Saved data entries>

(** A segment in order is taken: on an established connection with room for
    it, its bytes are appended to what the reader will get, the next expected
    number moves past them, the acknowledgement is sent and the reader woken. *)
Lemma tcp_data_in_order i s w : here i w -> t_state (conn_at w i) = TCP_ESTABLISHED -> rx_wf (conn_at w i) -> known (t_remote_ip (conn_at w i)) w ->
  plain s -> sg_seq s = rcv_nxt (conn_at w i) -> 0 < sg_len s <= Z.of_nat (length (sg_data s)) -> sg_len s <= TCP_RX_BUF_SIZE - rx_count (conn_at w i) ->
  exists w', rcv_segment i s w = Ret w' tt /\ rx_contents (conn_at w' i) = rx_contents (conn_at w i) ++ take (Z.to_nat (sg_len s)) (sg_data s) /\
    rcv_nxt (conn_at w' i) = u32 (rcv_nxt (conn_at w i) + sg_len s) /\ rx_wf (conn_at w' i) /\ t_blocked_reader (conn_at w' i) = None /\
    t_state (conn_at w' i) = TCP_ESTABLISHED.
Proof.
  intros Hi Hs Hw Hk [Hf Hr] Hq Hl Hroom. unfold rcv_segment. rewrite Hs. unfold rcv_established, rcv_fin, rcv_rst. rewrite Hf, Hr.
  destruct (set_snd_una_side (flag (sg_flags s) TCP_ACK) i (sg_ack s) w Hi) as (Eside & Eip & Hi1 & Earp). set (w1 := if flag _ _ then _ else w) in *. clearbody w1.
  destruct (rx_side_eq _ _ Eside) as (Es1 & En1 & Ew1 & Ec1). specialize (Ew1 Hw). assert (rx_count (conn_at w1 i) = rx_count (conn_at w i)) as Er by (unfold rx_side in Eside; congruence).
  unfold rcv_data. rewrite (proj2 (Z.ltb_lt _ _)), (proj2 (Z.eqb_eq _ _)) by (lia || congruence). cbn [andb]. set (c := conn_at w1 i) in *.
  pose proof (ring_n _ _ _ _ _ Ew1) as Hn. pose proof (length_rx_contents c Ew1) as Hlc. unfold TCP_RX_BUF_SIZE in *. rewrite u32_small by lia.
  assert ((if sg_len s <? 4096 - rx_count c then sg_len s else 4096 - rx_count c) = sg_len s) as -> by (destruct (Z.ltb_spec (sg_len s) (4096 - rx_count c)); lia).
  set (d := take _ _). assert (length d = Z.to_nat (sg_len s)) as Hd by (unfold d; rewrite length_take; lia). clearbody d.
  destruct (rx_push_queue c d Ew1) as [P1 P2]; [lia|]. set (w2 := set_conn i _ w1). assert (conn_at w2 i = (rx_push d c) <| rcv_nxt ::= fun n => u32 (n + sg_len s) |>) as E2
    by (unfold w2; by rewrite conn_set). assert (here i w2) as Hi2 by (by apply here_set).
  assert (t_remote_ip (rx_push d c) = t_remote_ip c /\ t_state (rx_push d c) = t_state c /\ rcv_nxt (rx_push d c) = rcv_nxt c) as (F1 & F2 & F3)
    by (unfold rx_push; by destruct (ring_put _ _ _ _)).
  destruct (send_known i TCP_ACK [] w2 Hi2) as (w3 & r & -> & E3 & Hi3 & _); [|cbn; lia|].
  { rewrite E2. change (known (t_remote_ip (rx_push d c)) w2). rewrite F1, Eip. unfold known. change (arp_table w2) with (arp_table w1). by rewrite Earp. }
  cbn [bind]. destruct (wake_reader_conn i w3 Hi3) as (E4 & _). eexists. split; [reflexivity|]. rewrite E4, E3, E2.
  split_and!; [exact (eq_trans P2 (f_equal (.++ d) Ec1))|cbn; by rewrite F3, En1|exact P1|done|cbn; by rewrite F2, Es1].
Qed.

(** A FIN ends the stream wherever it lies: with bytes before it still
    missing, the reader gets end of file, and the missing segment is dropped
    when it arrives. *)
Theorem fin_skips_missing_data i s late len w : here i w -> t_state (conn_at w i) = TCP_ESTABLISHED -> known (t_remote_ip (conn_at w i)) w ->
  rx_count (conn_at w i) = 0 -> sg_flags s = Z.lor TCP_FIN TCP_ACK -> sg_len s = 0 -> sg_seq s <> rcv_nxt (conn_at w i) ->
  exists w', rcv_segment i s w = Ret w' tt /\ tcp_recv i len w' = (w', Some (0, [])) /\ rcv_segment i late w' = Ret w' tt.
Proof.
  intros Hi Hs Hk Hc Hf Hl Hq. unfold rcv_segment at 1. rewrite Hs. unfold rcv_established, rcv_data, rcv_fin, rcv_rst. rewrite Hf, Hl. cbn [Z.ltb Z.compare andb bind].
  change (flag (Z.lor TCP_FIN TCP_ACK) TCP_ACK) with true. change (flag (Z.lor TCP_FIN TCP_ACK) TCP_FIN) with true. change (flag (Z.lor TCP_FIN TCP_ACK) TCP_RST) with false.
  cbv iota. set (w1 := set_conn i _ w). set (w2 := set_conn i _ w1).
  assert (conn_at w2 i = (conn_at w i) <| snd_una := sg_ack s |> <| rcv_nxt := u32 (sg_seq s + 0 + 1) |> <| t_state := TCP_CLOSE_WAIT |> <| eof := true |>) as E2
    by (unfold w2, w1; rewrite !conn_set by (done || by apply here_set); done). assert (here i w2) as Hi2 by (by do 2 apply here_set).
  destruct (send_known i TCP_ACK [] w2 Hi2) as (w3 & r & -> & E3 & Hi3 & _); [rewrite E2; exact Hk|cbn; lia|]. cbn [bind].
  destruct (wake_reader_conn i w3 Hi3) as (E4 & _). rewrite E3, E2 in E4. eexists. split; [reflexivity|]. unfold tcp_recv, rcv_segment, is_st. rewrite E4. cbn. by rewrite Hc.
Qed.

(** A reset connection keeps its slot: after a RST, closing it, later
    segments and the timer leave it in the table, in use and CLOSED. *)
Theorem reset_leaks_slot i s w : here i w -> t_in_use (conn_at w i) = true -> t_state (conn_at w i) = TCP_ESTABLISHED -> retransmit_len (conn_at w i) = 0 ->
  sg_flags s = TCP_RST -> sg_len s = 0 ->
  exists w', rcv_segment i s w = Ret w' tt /\ t_in_use (conn_at w' i) = true /\ t_state (conn_at w' i) = TCP_CLOSED /\
    tcp_close i w' = Ret w' tt /\ (forall s', rcv_segment i s' w' = Ret w' tt) /\ forall n, tick_n n i w' = Ret w' tt.
Proof.
  intros Hi Hu Hs Hr Hf Hl. unfold rcv_segment at 1. rewrite Hs. unfold rcv_established, rcv_data, rcv_fin, rcv_rst. rewrite Hf, Hl. cbn [Z.ltb Z.compare andb bind].
  change (flag TCP_RST TCP_ACK) with false. change (flag TCP_RST TCP_FIN) with false. change (flag TCP_RST TCP_RST) with true. cbv iota. cbn [bind]. set (w1 := set_conn i _ w).
  assert (here i w1) as Hi1 by (by apply here_set). destruct (wake_reader_conn i w1 Hi1) as (E2 & Hi2 & _). destruct (wake_writer_conn i _ Hi2) as (E3 & _).
  rewrite E2 in E3. unfold w1 in E3 at 2. rewrite conn_set in E3 by done. eexists. split; [reflexivity|]. set (w' := wake_writer _ _) in *. clearbody w'.
  unfold rcv_segment, tcp_close, is_st. rewrite E3. cbn. rewrite Hu. split_and!; [done..|]. induction n as [|n IH]; [done|]. cbn [tick_n].
  rewrite (tick_conn_rest i w' w'); [exact IH|by rewrite E3| |by rewrite E3]. unfold tick_retransmit. rewrite E3. cbn. by rewrite Hr.
Qed.

(** ** Witnesses

    The small machine with a connection to 10.0.2.3, port 80, in slot 0 and a
    listener on port 7 in slot 1. *)

Definition demo_conn : tcp_connection :=
  conn_zero <| t_in_use := true |> <| t_state := TCP_ESTABLISHED |> <| t_remote_ip := 0x0A000203 |> <| t_remote_port := 80 |>
    <| t_local_port := 5000 |> <| snd_nxt := 10 |> <| rcv_nxt := 100 |>.
Definition demo_listener : tcp_connection := conn_zero <| t_in_use := true |> <| t_state := TCP_LISTEN |> <| t_local_port := 7 |>.
Definition demo_tcp : world := demo_net <| conns := [demo_conn; demo_listener; conn_zero; conn_zero] |>.
Definition demo_seg (seq ack flags : Z) (data : list Z) : segment :=
  mk_seg 0x0A000203 80 5000 seq ack flags (Z.of_nat (length data)) data.

Lemma demo_here : here 0 demo_tcp.
Proof. split; [lia|reflexivity]. Qed.

Lemma demo_known : known 0x0A000203 demo_tcp.
Proof. by eexists. Qed.

Lemma demo_tcp_ticking : ticking 0 demo_tcp.
Proof. split_and!; [apply demo_here|done|done|exact demo_known|done|done]. Qed.

Lemma demo_rx_wf : rx_wf (conn_at demo_tcp 0).
Proof. by split. Qed.


Lemma acked_data_resets_witness : exists w1 w2, tcp_send 0 [7; 8] demo_tcp = Ret w1 2 /\ rcv_segment 0 (demo_seg 100 12 TCP_ACK []) w1 = Ret w2 tt /\
  exists w3, tick_n 200 0 w2 = Ret w3 tt /\ t_state (conn_at w3 0) = TCP_CLOSED.
Proof.
  destruct (acked_data_resets 0 [7; 8] (demo_seg 100 12 TCP_ACK []) demo_tcp) as (w1 & w2 & H1 & H2 & _ & H4); [apply demo_tcp_ticking|done|cbn; lia|done|done|done|].
  exists w1, w2. split_and!; [exact H1|exact H2|exact (H4 200%nat ltac:(lia))].
Defined.

Lemma tcp_handshake_witness : exists w1 w2 w3,
  deliver (mk_seg 0x0A000203 1025 7 50 0 TCP_SYN 0 []) demo_tcp = Ret w1 tt /\ deliver (mk_seg 0x0A000203 1025 7 51 2 TCP_ACK 0 []) w1 = Ret w2 tt /\
  tcp_accept 1 w2 = (w3, Some 2).
Proof.
  destruct (tcp_handshake 1 2 demo_listener (mk_seg 0x0A000203 1025 7 50 0 TCP_SYN 0 []) (mk_seg 0x0A000203 1025 7 51 2 TCP_ACK 0 []) demo_tcp)
    as (w1 & w2 & w3 & c & H1 & H2 & H3 & _); try reflexivity; [exact demo_known|cbn; unfold TCP_ACCEPT_QUEUE; lia|]. by exists w1, w2, w3.
Defined.

Lemma fin_skips_missing_data_witness : exists w, rcv_segment 0 (demo_seg 105 0 (Z.lor TCP_FIN TCP_ACK) []) demo_tcp = Ret w tt /\
  tcp_recv 0 16 w = (w, Some (0, [])) /\ rcv_segment 0 (demo_seg 100 0 TCP_ACK [1; 2; 3; 4; 5]) w = Ret w tt.
Proof. apply (fin_skips_missing_data 0 _ _ 16 demo_tcp); [apply demo_here|done|exact demo_known|done|done|done|done]. Defined.

Lemma reset_leaks_slot_witness : exists w, rcv_segment 0 (demo_seg 100 0 TCP_RST []) demo_tcp = Ret w tt /\ t_in_use (conn_at w 0) = true /\
  tcp_close 0 w = Ret w tt.
Proof.
  destruct (reset_leaks_slot 0 (demo_seg 100 0 TCP_RST []) demo_tcp) as (w & H1 & H2 & _ & H4 & _); [apply demo_here|done..|]. by exists w.
Defined.

End Tcp.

REQUIRED ACTION>
Above are the entries. Copy exactly the part that opens with the line containing "split_and!; [exact (eq_trans" and closes with the line containing "Theorem fin_skips_missing_data i", and no more.

TASK RESULT>
  split_and!; [exact (eq_trans P2 (f_equal (.++ d) Ec1))|cbn; by rewrite F3, En1|exact P1|done|cbn; by rewrite F2, Es1].
Qed.

(** A FIN ends the stream wherever it lies: with bytes before it still
    missing, the reader gets end of file, and the missing segment is dropped
    when it arrives. *)
Theorem fin_skips_missing_data i s late len w : here i w -> t_state (conn_at w i) = TCP_ESTABLISHED -> known (t_remote_ip (conn_at w i)) w ->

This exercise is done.